I really appreciate what Sony is doing, and I think that they're taking one great decision after another, with some exceptions.

While some tend to bash Sony for including last year's best SoC (Qualcomm APQ8064 Snapdragon S4 Pro) in its 2013 flagship smartphone (Xperia Z) instead of waiting just a little bit to join the Snapdragon 600 frenzy, I highly commend them for calling "dibs" on this year's flagships' race-to-the-market, as they gained a lot more marketshare than they would have if they launched the Xperia Z at around the same time as HTC launched the One, or even worse - trying to go head-to-head with Samsung's beast right from the start. Though I definitely cannot understand why it took Sony so long to partner with only one major US carrier for its very popular Xperia Z.

I really like that Sony is trying to make a real family of devices with the Xperia Z series, that shares the same OmniBalance design language as well as water- and dust-resistance.
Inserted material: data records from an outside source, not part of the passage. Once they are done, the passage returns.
Definition replace (input : WorkerInput C) (now : Instant) : MM unit :=
  let! current := state in
  if bool_decide (current <> StateRunning) then fail (InvalidState current)
  else
    let! _ := ensure (fun _ => validate_identity (in_identity input)) in
    let instance := mkInstance (in_instance_id input) (id_generation (in_identity input)) Spawned in
    let! original := get ms_supervisor in
    let! validated := ensure (fun _ =>
      let? supervisor := ok_or MissingSupervisor original in
      match ReplacementSupervisor_apply (Begin instance) supervisor with
      | (Ok actions, supervisor') => Ok (actions, supervisor')
      | (Err e, _) => Err (MasterReplacement e)
      end) in
    let! _ := put (set_supervisor (Some validated.2)) in
    let! r := attempt (execute_replacement_actions FUEL now (Some (spawn_candidate input)) validated.1) in
    match r with
    | Err error => let! _ := put (set_supervisor original) in fail error
    | Ok _ =>
        let apply := apply_replacement_event (run_actions now) in
        let! _ := apply (CandidateSpawned (in_instance_id input)) in
        apply (CandidateHandshakeComplete (in_instance_id input))
    end.
End Factory.
End Operations.
(** *** The steps of a replacement *)

Lemma spec_prepared n a ga da c gc dc f :
  a <> c ->
  spec Er (apply_replacement_event (Ex (S (S (S n)))) (CandidatePrepared c))
    (mkCtl (Some (mkSupervisor (mkInstance a ga Active) (Some (mkInstance c gc Preparing)) None))
      (Some (mkCW a ga None da WorkerRunning)) (Some (mkCW c gc None dc WorkerRunning)) None None f
      Operational) (fun _ => sound).
Proof.
  intros Hac. eapply spec_bind, spec_apply; [done|by apply (accept_prepared _ (mkInstance c gc Preparing))|].
  eapply spec_one; [done|]. apply spec_bind, spec_role_for.
  rewrite (role_active (mkCW a ga None da WorkerRunning)) by done.
  rewrite bool_decide_eq_false_2 by (by intros []). apply spec_bind, spec_get. intros m _.
  eapply spec_issue_or_compensate; [reflexivity| |].
  - intros p Hp. by apply ok_operational, op_quiescing.
  - eapply spec_handle_failure; [done|done|]. cbn -[begin_rollback].
    eapply spec_weaken; [apply spec_begin_rollback; [done|right; auto]|]. intros [] C'. apply rolled_ok.
Qed.

Lemma spec_quiesced n a ga da c gc dc f :
  a <> c ->
  spec Er (apply_replacement_event (Ex (S (S (S n)))) (ActiveQuiesced a))
    (mkCtl (Some (mkSupervisor (mkInstance a ga Quiescing) (Some (mkInstance c gc Ready)) None))
      (Some (mkCW a ga None da WorkerRunning)) (Some (mkCW c gc None dc WorkerRunning)) None None f
      Operational) (fun _ => sound).
Proof.
  intros Hac.
  eapply spec_bind, spec_apply; [done|by apply (accept_quiesced (mkSupervisor (mkInstance a ga Quiescing) _ _)
    (mkInstance c gc Ready))|].
  eapply spec_one; [done|]. eapply spec_bind, spec_ensure_role.
  { apply (role_candidate (mkCW c gc None dc WorkerRunning)); [by intros wa [= <-]|done]. }
  apply spec_bind, spec_get. intros m _. cbn beta iota.
  eapply spec_issue_or_compensate; [reflexivity| |].
  - intros p Hp. by apply ok_operational, op_activating.
  - eapply spec_handle_failure; [done|done|]. cbn -[begin_rollback].
    eapply spec_weaken; [apply spec_begin_rollback; [done|right; auto]|]. intros [] C'. apply rolled_ok.
Qed.

Lemma spec_commit a ga da sa c gc dc sc d f s :
  a <> c -> instance_id (active s) = c ->
  spec Er (commit_candidate a)
    (mkCtl (Some s) (Some (mkCW a ga None da sa)) (Some (mkCW c gc None dc sc)) None d f Operational)
    (fun _ C' => C' =
      mkCtl (Some s) (Some (mkCW c gc None dc sc)) None (Some (mkCW a ga None da sa)) d f Operational).
Proof.
  intros Hac Hs. apply spec_bind, spec_ensure. intros m Hm. injection Hm as Hm _ _ _ _ _ _.
  rewrite Hm. cbn. eapply spec_bind, spec_worker_id; [done|]. cbn [cw_id].
  rewrite bool_decide_eq_false_2 by tauto. eapply spec_bind, spec_bind, spec_worker_id; [done|].
  cbn [cw_id]. apply spec_ret. rewrite bool_decide_eq_true_2 by done. cbn [negb].
  eapply spec_bind, spec_require; [done|]. intros wa Hwa.
  eapply spec_bind, (spec_put _ _ _ (mkCtl (Some s) None (Some (mkCW c gc None dc sc)) None d f Operational)).
  { intros m' Hm'. by rewrite ctl_set_worker, Hm'. }
  eapply spec_bind, spec_require; [done|]. intros wc Hwc.
  eapply spec_bind, (spec_put _ _ _ (mkCtl (Some s) None None None d f Operational)).
  { intros m' Hm'. by rewrite ctl_set_worker, Hm'. }
  eapply spec_bind, (spec_put _ _ _ (mkCtl (Some s) (Some (mkCW c gc None dc sc)) None None d f Operational)).
  { intros m' Hm'. rewrite ctl_set_worker, Hm'. cbn. by rewrite Hwc. }
  eapply spec_bind, (spec_put _ _ _ (mkCtl (Some s) (Some (mkCW c gc None dc sc)) None
    (Some (mkCW a ga None da sa)) d f Operational)).
  { intros m' Hm'. rewrite ctl_set_worker, Hm'. cbn. by rewrite Hwa. }
  by apply spec_emit.
Qed.

Lemma spec_activated n a ga da c gc dc d f :
  a <> c ->
  spec Er (apply_replacement_event (Ex (S (S (S n)))) (CandidateActivated c))
    (mkCtl (Some (mkSupervisor (mkInstance a ga Quiescing) (Some (mkInstance c gc Activating)) None))
      (Some (mkCW a ga None da WorkerRunning)) (Some (mkCW c gc None dc WorkerRunning)) None d f
      Operational) (fun _ => sound).
Proof.
  intros Hac.
  eapply spec_bind, spec_apply; [done|by apply (accept_activated _ (mkInstance c gc Activating))|].
  eapply spec_one; [done|]. apply spec_bind. eapply spec_weaken; [by apply spec_commit|].
  intros [] C' ->. apply spec_bind, spec_deferred. cbn [c_deferred].
  apply spec_bind, spec_set_deferred. destruct d.
  - eapply spec_weaken; [eapply spec_fail_and_complete; [|by left|done|by left]; by intros ->|done].
  - apply spec_bind, spec_get. intros m _. eapply spec_issue_or_compensate; [reflexivity| |].
    + intros p Hp. apply ok_operational. cbn. apply op_draining; [by intros ->|done].
    + eapply spec_handle_failure; [done|done|]. cbn -[fail_retired].
      apply fail_retired_ok; [by intros ->|by left|done].
Qed.

Lemma spec_drained n a ga da r gr dr f :
  a <> r ->
  spec Er (apply_replacement_event (Ex (S (S (S n)))) (RetiredDrained r))
    (mkCtl (Some (mkSupervisor (mkInstance a ga Active) None (Some (mkInstance r gr Draining))))
      (Some (mkCW a ga None da WorkerRunning)) None (Some (mkCW r gr None dr WorkerRunning)) None f
      Operational) (fun _ => sound).
Proof.
  intros Har. eapply spec_bind, spec_apply; [done|by apply (accept_drained _ (mkInstance r gr Draining))|].
  apply spec_cons. eapply spec_apply; [done|by apply (accept_snapshot _ (mkInstance r gr Snapshotting))|].
  eapply spec_one; [done|]. eapply spec_bind, spec_ensure_role.
  { apply (role_retired (mkCW r gr None dr WorkerRunning)); [by intros wa [= <-]|done|done]. }
  apply spec_bind, spec_get. intros m _. apply spec_bind. eapply spec_issue; [reflexivity|].
  intros [d|e] C' Hi; cbn in Hi.
  - destruct Hi as (p & Hp & ->). apply spec_bind.
    eapply spec_bind, (spec_update _ _ _ (mkCW r gr (Some p) dr (Terminating false))); [done| |].
    { intros w Hw. change (cw_of (with_state ?st w)) with (cw_with_state st (cw_of w)). by rewrite Hw. }
    apply spec_emit. eapply (spec_update _ _ _ (mkCW r gr (Some p) (Some d) (Terminating false))); [done| |].
    { intros w Hw. change (cw_of (with_termination_deadline ?d w)) with (cw_with_deadline d (cw_of w)).
      by rewrite Hw. }
    by apply ok_operational, op_stopping; [|left|].
  - destruct Hi as [He ->]. rewrite He. apply spec_bind, spec_record_issue; [done|].
    apply fail_retired_ok; [done|by right; right|done].
Qed.
(** With such processes no call fails. *)
Definition never (e : MasterError) C : Prop := False.
Abbreviation specN := (spec (E:=E) (P:=P) (K:=K) (Fd:=Fd) never).

Lemma no_kill_error C : may_fail (P:=P) (K:=K) never C.
Proof. intros e [s H]. by rewrite Hkill in H. Qed.
Lemma no_lapse e C : kill_error (P:=P) (K:=K) e -> master_ok True C -> never (MasterIo e) C.
Proof. intros He _. exact (no_kill_error C e He). Qed.

(** ** Observing the exits *)

Definition exit_of C role (o : option Observed) : Prop :=
  match c_worker C role with
  | Some w => exists status, o = Some (mkObserved (cw_id w) (ObservedExit status))
  | None => o = None
  end.

Lemma spec_observe_exit role inputs C :
  c_deferred C = None ->
  specN (observe_worker reserve_vec role inputs) C (fun o C' => C' = C /\ exit_of C role o).
Proof.
  intros Hd. apply spec_bind, spec_deferred. rewrite Hd. apply spec_bind.
  apply (spec_weaken _ _ _ (fun b C' => b = false /\ C' = C)); [by destruct role; apply spec_ret|].
  intros b C' [-> ->]. apply spec_bind, spec_get. intros m <-. unfold exit_of. rewrite ctl_worker.
  destruct (worker m role) as [w|] eqn:Hw; [|by apply spec_ret].
  eapply spec_bind, (spec_on_process _ _ (cw_of w)); [by rewrite ctl_worker, Hw|done|]. intros s.
  destruct (Hexit s) as [status ->]. apply spec_bind, spec_ensure. intros _ _. cbn. apply spec_ret. split; [done|].
  by exists status.
Qed.

(** ** Handling them *)

Definition ending C : Prop := match c_stage C with Failing _ | ShuttingDown _ _ => True | _ => False end.
Definition phase_of C : option ReplacementPhase := c_supervisor C ≫= ReplacementSupervisor_phase.

(** The exit of an active worker is put off while its candidate activates. *)
Definition exit_deferred C role : Prop := phase_of C = Some ActivatingCandidate /\ role = RoleActive.

Lemma spec_exit_ending now role w status C (Q : unit -> Ctl -> Prop) :
  ending C -> readable C -> c_distinct C -> c_worker C role = Some w ->
  (exit_deferred C role -> Q tt (c_set_deferred (Some status) C)) ->
  (~ exit_deferred C role -> Q tt (c_set_worker role None C)) ->
  specN (handle_observed reserve now (mkObserved (cw_id w) (ObservedExit status))) C Q.
Proof.
  intros He Hr Hd Hw Hdef Htake. apply spec_bind, spec_role_for. cbn [ob_instance_id].
  rewrite (role_for_distinct C role w Hd Hw). cbn [ob_observation handle_observation].
  eapply (spec_exit _ _ _ _ _ _ (phase_of C)); [done| | |].
  - unfold readable, phase_of in *. destruct (c_supervisor C); [|done]. destruct Hr as (p & Hp & _). by exists p.
  - intros Hp ->. by apply Hdef.
  - intros Hn. unfold ending in He. unfold exit_handled. destruct (c_stage C) eqn:Hst; try done.
    all: apply spec_take, Htake; intros [? ?]; destruct Hn; congruence.
Qed.

Lemma for_each_app {A} (f : A -> MM (E:=E) (P:=P) (K:=K) (Fd:=Fd) unit) l l' s :
  for_each f (l ++ l') s = (let! _ := for_each f l in for_each f l') s.
Proof.
  revert s. induction l as [|x l IH]; intros s; [done|]. cbn. unfold mbind_se in *.
  destruct (f x s) as [[|] s']; [apply IH|done].
Qed.

Lemma spec_for_each_app {A} (f : A -> MM unit) l l' C Q :
  specN (for_each f l) C (fun _ C' => specN (for_each f l') C' Q) -> specN (for_each f (l ++ l')) C Q.
Proof. intros H m k Hm. rewrite for_each_app. by apply (spec_bind _ _ _ _ _ H). Qed.

(** The exit observed of a role, handled. *)
Lemma spec_exit_role now role o C (Q : unit -> Ctl -> Prop) :
  ending C -> readable C -> c_distinct C -> exit_of C role o -> ~ exit_deferred C role ->
  Q tt (c_set_worker role None C) ->
  specN (for_each (handle_observed reserve now) (option_list o)) C Q.
Proof.
  intros He Hr Hd Ho Hn HQ. unfold exit_of in Ho. destruct (c_worker C role) as [w|] eqn:Hw.
  - destruct Ho as [status ->]. cbn. apply spec_bind. eapply spec_exit_ending; [done..|].
    intros _. by apply spec_ret.
  - subst o. cbn. apply spec_ret. by rewrite <- Hw, c_set_same in HQ.
Qed.

Lemma exit_of_other C role role' o : role <> role' -> exit_of (c_set_worker role None C) role' o <-> exit_of C role' o.
Proof. by destruct role, role'. Qed.

(** The control state without workers. *)
Definition c_empty C : Ctl :=
  c_set_worker RoleRetired None (c_set_worker RoleCandidate None (c_set_worker RoleActive None C)).

Lemma spec_exits_taken now a c r C (Q : unit -> Ctl -> Prop) :
  ending C -> readable C -> c_distinct C ->
  exit_of C RoleActive a -> exit_of C RoleCandidate c -> exit_of C RoleRetired r ->
  phase_of C <> Some ActivatingCandidate -> Q tt (c_empty C) ->
  specN (for_each (handle_observed reserve now) (option_list a ++ option_list c ++ option_list r)) C Q.
Proof.
  intros He Hr Hd Ha Hc Hre Hp HQ.
  apply spec_for_each_app. eapply spec_exit_role; [done..| |]; [by intros [? _]|].
  apply spec_for_each_app. apply (spec_exit_role _ RoleCandidate);
    [done|by apply removed_readable|by apply distinct_removed|done|by intros [? _]|].
  apply (spec_exit_role _ RoleRetired);
    [done|by do 2 apply removed_readable|by do 2 apply distinct_removed|done|by intros [? _]|done].
Qed.

Lemma spec_exits_deferred now a c r C (Q : unit -> Ctl -> Prop) :
  ending C -> readable C -> c_distinct C ->
  exit_of C RoleActive a -> exit_of C RoleCandidate c -> exit_of C RoleRetired r ->
  (c_active C = None -> Q tt (c_empty C)) ->
  (forall status, c_active C <> None ->
    Q tt (c_set_worker RoleRetired None (c_set_worker RoleCandidate None (c_set_deferred (Some status) C)))) ->
  phase_of C = Some ActivatingCandidate ->
  specN (for_each (handle_observed reserve now) (option_list a ++ option_list c ++ option_list r)) C Q.
Proof.
  intros He Hr Hd Ha Hc Hre HQ HQd Hp. apply spec_for_each_app.
  assert (forall C1, ending C1 -> readable C1 -> c_distinct C1 -> exit_of C1 RoleCandidate c ->
    exit_of C1 RoleRetired r -> Q tt (c_set_worker RoleRetired None (c_set_worker RoleCandidate None C1)) ->
    specN (for_each (handle_observed reserve now) (option_list c ++ option_list r)) C1 Q) as Hrest.
  { intros C1 He1 Hr1 Hd1 Hc1 Hre1 HQ1. apply spec_for_each_app.
    apply (spec_exit_role _ RoleCandidate); [done..|by intros [_ ?]|].
    apply (spec_exit_role _ RoleRetired);
      [done|by apply removed_readable|by apply distinct_removed|done|by intros [_ ?]|done]. }
  unfold exit_of in Ha. cbn in Ha. destruct (c_active C) as [w|] eqn:Hw.
  - destruct Ha as [status ->]. cbn. apply spec_bind. eapply (spec_exit_ending _ RoleActive); [done..| |].
    + intros _. apply spec_ret. apply Hrest; try done. by apply HQd.
    + intros Hn. by destruct Hn.
  - subst a. cbn. apply spec_ret. apply Hrest; try done. specialize (HQ eq_refl). unfold c_empty in HQ.
    by replace (c_set_worker RoleActive None C) with C in HQ by (rewrite <- Hw; by destruct C).
Qed.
Also, the circular aluminum power button has now become basically universal to the entire Xperia lineup of Android devices, and I really do admire consistency.

I love their aggressive marketing of the PlayStation 4. Taking advantage of Microsoft's controversial announcements has been nothing but brilliant so far, by letting Microsoft do all the job of ruining their own image, without doing anything to stand in their way. (Microsoft has since rescinded its statements and policies, but Sony has gathered so much attention that can end up as the deciding factor between the two consoles as to which one will succeed and sell better.)

They are not shying away from the competition whatsoever, repeating several times that their Vaio Pro line of ultraportable notebook computers is "Thinner and lighter than Air," obviously as a reference to Apple's wildly popular MacBook Air line.

And then there's the cameras. Sony has clearly established itself as one of the top photography giants, alongside veterans like Nikon and Canon. Their Alpha NEX mirrorless cameras are clearly the best in that department. Their Alpha DSLR line is also getting some high praise, but not quite as much as its other lines. The Cyber-shot DSC-RX cameras are the best in the business, but its the Cyber-shot DSC-HX line of high-end superzoom cameras that I'm not such a fan of, as they try to pack too many pixels into a very small sensor. (I might be a little picky in this category, as its the category of cameras I use most.)

To me, Sony means smart, for the most part, and very high-quality design and build in every category. I've turned into a big fan in the past few months.